§ **TASK INSTRUCTIONS**: Copy out every line below without alteration.

§ **INFORMATION SUPPLIED**:

(** On a StreamBlobResponse whose three Responses are unconsumed, [blob()]
    and then [text()] both pass the guard: they go to different Bodies. *)
Lemma StreamBlobResponse_blob_then_text {platform : Platform}
    (this : StreamBlobResponse.t) (σ : Store) :
  Response.bodyUsed (StreamBlobResponse._blobResponse this) = false ->
  Response.bodyUsed (StreamBlobResponse._arrayBufferResponse this) = false ->
  exists σ1 this1 o1 σ2 this2 o2,
    StreamBlobResponse.call Body.blob_ this σ = (σ1, this1, o1) /\
    StreamBlobResponse.bodyUsed this1 = true /\
    StreamBlobResponse.call Body.text_ this1 σ1 = (σ2, this2, o2) /\
    Response._body (StreamBlobResponse._arrayBufferResponse this2)
    = set_bodyUsed true (Response._body (StreamBlobResponse._arrayBufferResponse this)).
Proof.
  intros Hb Ha.
  destruct (Response_call_unconsumed Body.blob_ _ σ Hb) as (σ1 & o1 & Hc1).
  destruct (Response_call_unconsumed Body.text_ _ σ1 Ha) as (σ2 & o2 & Hc2).
  eexists σ1, _, o1, σ2, _, o2; repeat apply conj.
  - rewrite StreamBlobResponse_call_eq; simpl StreamBlobResponse.backing.
    rewrite Hc1; reflexivity.
  - apply bodyUsed_put; reflexivity.
  - rewrite StreamBlobResponse_call_eq; simpl StreamBlobResponse.backing.
    rewrite Hc2; reflexivity.
  - reflexivity.
Qed.

(** ** C7: text and arrayBuffer of a body built from a string *)

(** C7 on the code: for a body built from any string, [text()] is
    fulfilled with that string, and [arrayBuffer()], called first on a
    body built the same way, is rejected with "Already read": it marks the
    body consumed and then calls [blob()], whose guard sees the mark. *)
Theorem arrayBuffer_of_text_is_rejected {platform : Platform}
    (s : js_string) (σ : Store) :
  exists this,
    Body.constructor (InitString s) σ = (σ, Normal this) /\
    bodyUsed this = false /\
    Body.text this σ = (σ, set_bodyUsed true this, Fulfilled s) /\
    Body.arrayBuffer this σ
    = (σ, set_bodyUsed true this, Rejected (NewError "Already read")).
Proof.
  destruct s as [|u s]; eexists; repeat apply conj; reflexivity.
Qed.

Lemma arrayBuffer_of_hello_world :
  let this := Body.set_mimeType "text/plain;charset=UTF-8"
                (Body.set_text (js "Hello world!")
                   (new_body (InitString (js "Hello world!")))) in
  Body.constructor (InitString (js "Hello world!")) empty_store
  = (empty_store, Normal this) /\
  Body.arrayBuffer this empty_store
  = (empty_store, set_bodyUsed true this, Rejected (NewError "Already read")).
Proof. split; reflexivity. Qed.

(** ** Request: the shape of a construction *)

Lemma bind_Normal {A B} (m : M A) (k : A -> M B) (σ σ' : Store) (b : B) :
  bind m k σ = (σ', Normal b) ->
  exists σ1 a, m σ = (σ1, Normal a) /\ k a σ1 = (σ', Normal b).
Proof.
  unfold bind; destruct (m σ) as [σ1 [a|e]]; [eauto | discriminate].
Qed.


Lemma bind_step {A B} (m : M A) (k : A -> M B) (σ σ1 : Store) (a : A) :
  m σ = (σ1, Normal a) -> bind m k σ = k a σ1.
Proof. intros Hm; unfold bind; rewrite Hm; reflexivity. Qed.

Lemma bind_stop {A B} (m : M A) (k : A -> M B) (σ σ1 : Store) (e : JsError) :
  m σ = (σ1, Throw e) -> bind m k σ = (σ1, Throw e).
Proof. intros Hm; unfold bind; rewrite Hm; reflexivity. Qed.

Lemma same_but_headers_refl (σ : Store) : same_but_headers σ σ.
Proof. repeat split. Qed.

Lemma same_but_headers_trans (σ1 σ2 σ3 : Store) :
  same_but_headers σ1 σ2 -> same_but_headers σ2 σ3 -> same_but_headers σ1 σ3.
Proof.
  unfold same_but_headers; intros (? & ? & ? & ?) (? & ? & ? & ?);
    repeat split; congruence.
Qed.

Lemma new_Headers_frame (init : option HeadersInit) (σ σ' : Store)
    (c : Completion nat) :
  new_Headers init σ = (σ', c) -> same_but_headers σ σ'.
Proof.
  unfold new_Headers; intros Heq.
  destruct (match init with
            | Some (InitHeaders h) => _ | Some (InitPairs pairs) => _
            | None => _ end); inversion Heq; subst; repeat split.
Qed.

Lemma new_Headers_Normal (init : option HeadersInit) (σ σ' : Store) (h : nat) :
  new_Headers init σ = (σ', Normal h) ->
  h = length (heap_headers σ) /\
  exists table, heap_headers σ' = heap_headers σ ++ [table] /\
    match init with
    | None => table = []
    | Some (InitHeaders h0) => table = default [] (heap_headers σ !! h0)
    | Some (InitPairs pairs) => Headers.of_pairs pairs [] = Normal table
    end.
Proof.
  unfold new_Headers; intros Heq.
  destruct init as [[h0|pairs]|].
  - inversion Heq; subst; split; [reflexivity|]; eexists; split; reflexivity.
  - destruct (Headers.of_pairs pairs []) as [table|e]; inversion Heq; subst.
    split; [reflexivity|]; eexists; split; reflexivity.
  - inversion Heq; subst; split; [reflexivity|]; eexists; split; reflexivity.
Qed.

Lemma headers_has_frame (h : nat) (name : string) (σ σ' : Store)
    (c : Completion bool) :
  headers_has h name σ = (σ', c) -> σ' = σ.
Proof.
  unfold headers_has; destruct (heap_headers σ !! h); intros Heq;
    inversion Heq; reflexivity.
Qed.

§ **FINAL ANSWER**:
(** On a StreamBlobResponse whose three Responses are unconsumed, [blob()]
    and then [text()] both pass the guard: they go to different Bodies. *)
Lemma StreamBlobResponse_blob_then_text {platform : Platform}
    (this : StreamBlobResponse.t) (σ : Store) :
  Response.bodyUsed (StreamBlobResponse._blobResponse this) = false ->
  Response.bodyUsed (StreamBlobResponse._arrayBufferResponse this) = false ->
  exists σ1 this1 o1 σ2 this2 o2,
    StreamBlobResponse.call Body.blob_ this σ = (σ1, this1, o1) /\
    StreamBlobResponse.bodyUsed this1 = true /\
    StreamBlobResponse.call Body.text_ this1 σ1 = (σ2, this2, o2) /\
    Response._body (StreamBlobResponse._arrayBufferResponse this2)
    = set_bodyUsed true (Response._body (StreamBlobResponse._arrayBufferResponse this)).
Proof.
  intros Hb Ha.
  destruct (Response_call_unconsumed Body.blob_ _ σ Hb) as (σ1 & o1 & Hc1).
  destruct (Response_call_unconsumed Body.text_ _ σ1 Ha) as (σ2 & o2 & Hc2).
  eexists σ1, _, o1, σ2, _, o2; repeat apply conj.
  - rewrite StreamBlobResponse_call_eq; simpl StreamBlobResponse.backing.
    rewrite Hc1; reflexivity.
  - apply bodyUsed_put; reflexivity.
  - rewrite StreamBlobResponse_call_eq; simpl StreamBlobResponse.backing.
    rewrite Hc2; reflexivity.
  - reflexivity.
Qed.

(** ** C7: text and arrayBuffer of a body built from a string *)

(** C7 on the code: for a body built from any string, [text()] is
    fulfilled with that string, and [arrayBuffer()], called first on a
    body built the same way, is rejected with "Already read": it marks the
    body consumed and then calls [blob()], whose guard sees the mark. *)
Theorem arrayBuffer_of_text_is_rejected {platform : Platform}
    (s : js_string) (σ : Store) :
  exists this,
    Body.constructor (InitString s) σ = (σ, Normal this) /\
    bodyUsed this = false /\
    Body.text this σ = (σ, set_bodyUsed true this, Fulfilled s) /\
    Body.arrayBuffer this σ
    = (σ, set_bodyUsed true this, Rejected (NewError "Already read")).
Proof.
  destruct s as [|u s]; eexists; repeat apply conj; reflexivity.
Qed.

Lemma arrayBuffer_of_hello_world :
  let this := Body.set_mimeType "text/plain;charset=UTF-8"
                (Body.set_text (js "Hello world!")
                   (new_body (InitString (js "Hello world!")))) in
  Body.constructor (InitString (js "Hello world!")) empty_store
  = (empty_store, Normal this) /\
  Body.arrayBuffer this empty_store
  = (empty_store, set_bodyUsed true this, Rejected (NewError "Already read")).
Proof. split; reflexivity. Qed.

(** ** Request: the shape of a construction *)

Lemma bind_Normal {A B} (m : M A) (k : A -> M B) (σ σ' : Store) (b : B) :
  bind m k σ = (σ', Normal b) ->
  exists σ1 a, m σ = (σ1, Normal a) /\ k a σ1 = (σ', Normal b).
Proof.
  unfold bind; destruct (m σ) as [σ1 [a|e]]; [eauto | discriminate].
Qed.


Lemma bind_step {A B} (m : M A) (k : A -> M B) (σ σ1 : Store) (a : A) :
  m σ = (σ1, Normal a) -> bind m k σ = k a σ1.
Proof. intros Hm; unfold bind; rewrite Hm; reflexivity. Qed.

Lemma bind_stop {A B} (m : M A) (k : A -> M B) (σ σ1 : Store) (e : JsError) :
  m σ = (σ1, Throw e) -> bind m k σ = (σ1, Throw e).
Proof. intros Hm; unfold bind; rewrite Hm; reflexivity. Qed.

Lemma same_but_headers_refl (σ : Store) : same_but_headers σ σ.
Proof. repeat split. Qed.

Lemma same_but_headers_trans (σ1 σ2 σ3 : Store) :
  same_but_headers σ1 σ2 -> same_but_headers σ2 σ3 -> same_but_headers σ1 σ3.
Proof.
  unfold same_but_headers; intros (? & ? & ? & ?) (? & ? & ? & ?);
    repeat split; congruence.
Qed.

Lemma new_Headers_frame (init : option HeadersInit) (σ σ' : Store)
    (c : Completion nat) :
  new_Headers init σ = (σ', c) -> same_but_headers σ σ'.
Proof.
  unfold new_Headers; intros Heq.
  destruct (match init with
            | Some (InitHeaders h) => _ | Some (InitPairs pairs) => _
            | None => _ end); inversion Heq; subst; repeat split.
Qed.

Lemma new_Headers_Normal (init : option HeadersInit) (σ σ' : Store) (h : nat) :
  new_Headers init σ = (σ', Normal h) ->
  h = length (heap_headers σ) /\
  exists table, heap_headers σ' = heap_headers σ ++ [table] /\
    match init with
    | None => table = []
    | Some (InitHeaders h0) => table = default [] (heap_headers σ !! h0)
    | Some (InitPairs pairs) => Headers.of_pairs pairs [] = Normal table
    end.
Proof.
  unfold new_Headers; intros Heq.
  destruct init as [[h0|pairs]|].
  - inversion Heq; subst; split; [reflexivity|]; eexists; split; reflexivity.
  - destruct (Headers.of_pairs pairs []) as [table|e]; inversion Heq; subst.
    split; [reflexivity|]; eexists; split; reflexivity.
  - inversion Heq; subst; split; [reflexivity|]; eexists; split; reflexivity.
Qed.

Lemma headers_has_frame (h : nat) (name : string) (σ σ' : Store)
    (c : Completion bool) :
  headers_has h name σ = (σ', c) -> σ' = σ.
Proof.
  unfold headers_has; destruct (heap_headers σ !! h); intros Heq;
    inversion Heq; reflexivity.
Qed.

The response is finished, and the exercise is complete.